The New Jersey State Police said in a statement that the agency was notified of the incidents by the FAA and would be assisting the investigation.

PHOTO: File footage from federal officials shows the effect of a green laser pointed towards an aircraft.
File footage from federal officials shows the effect of a green laser pointed towards an aircraft.

Pointing a laser into a cockpit is a federal crime that carries a maximum of five years in prison and a $250,000 fine. The FBI launched a campaign in January aimed at people who focus potentially blinding lasers at airplanes, and is offering as much as $10,000 for any information leading to the arrest of an individual who intentionally aims a laser at an aircraft.

The number of nationwide laser hits is climbing each year, the Federal Aviation Administration said, from 2,200 incidents in 2010 to 3,400 in 2012 and more than 3,900 in 2013, an all-time high. That’s more than 10 incidents every day across the country.

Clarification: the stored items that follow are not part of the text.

(* ===== verification/LoadBalancers.v ===== *)
(** * The load balancer controller

    [cherry/loadbalancers.go]: the cloud provider's load balancer interface
    on top of IP reservations, BGP and one of the implementations. The
    struct [loadBalancers] is the record of that name; its clients are the
    client classes; a nil [implementor] or [nodeSelector] is [None], and a
    method called on it panics. *)

From Stdlib Require Import Ascii.
From S2P Require Import Prelude Constants GoStrings GoNet GoSort GoSlices GoHash Api Reservations LoadBalancer Bgp MetalLBTypes MetalLBPeers MetalLB World.

(** ** Definitions *)

Record loadBalancers (W : Type) := {
  project : Z;
  region : string;
  clusterID : string;
  implementor : option (loadbalancers.LB W);
  implementorConfig : string;
  annotationLocalASN : string;
  annotationPeerASN : string;
  annotationPeerIP : string;
  annotationSrcIP : string;
  annotationMultiHop : string;
  fipRegionAnnotation : string;
  nodeSelector : option Selector;
  bgpEnabler : string → M W NodeBGPInfo
}.
Arguments project {W} _.
Arguments region {W} _.
Arguments clusterID {W} _.
Arguments implementor {W} _.
Arguments implementorConfig {W} _.
Arguments annotationLocalASN {W} _.
Arguments annotationPeerASN {W} _.
Arguments annotationPeerIP {W} _.
Arguments annotationSrcIP {W} _.
Arguments annotationMultiHop {W} _.
Arguments fipRegionAnnotation {W} _.
Arguments nodeSelector {W} _.
Arguments bgpEnabler {W} _.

Newark Airport had 28 reported laser-pointing incidents last year, according to the office of Sen. Chuck Schumer, D-N.Y. The most recent were two incidents were this March.

Nearby New York City airports have reported similar incidents, particularly with green lasers, which are considered more dangerous than red lasers because they are more visible to the human eye. In 2014, Schumer's office reported, there were 17 green laser incidents out of a total 19 laser incidents at John F. Kennedy International Airport and 37 green laser incidents out of a total 41 laser incidents at LaGuardia Airport.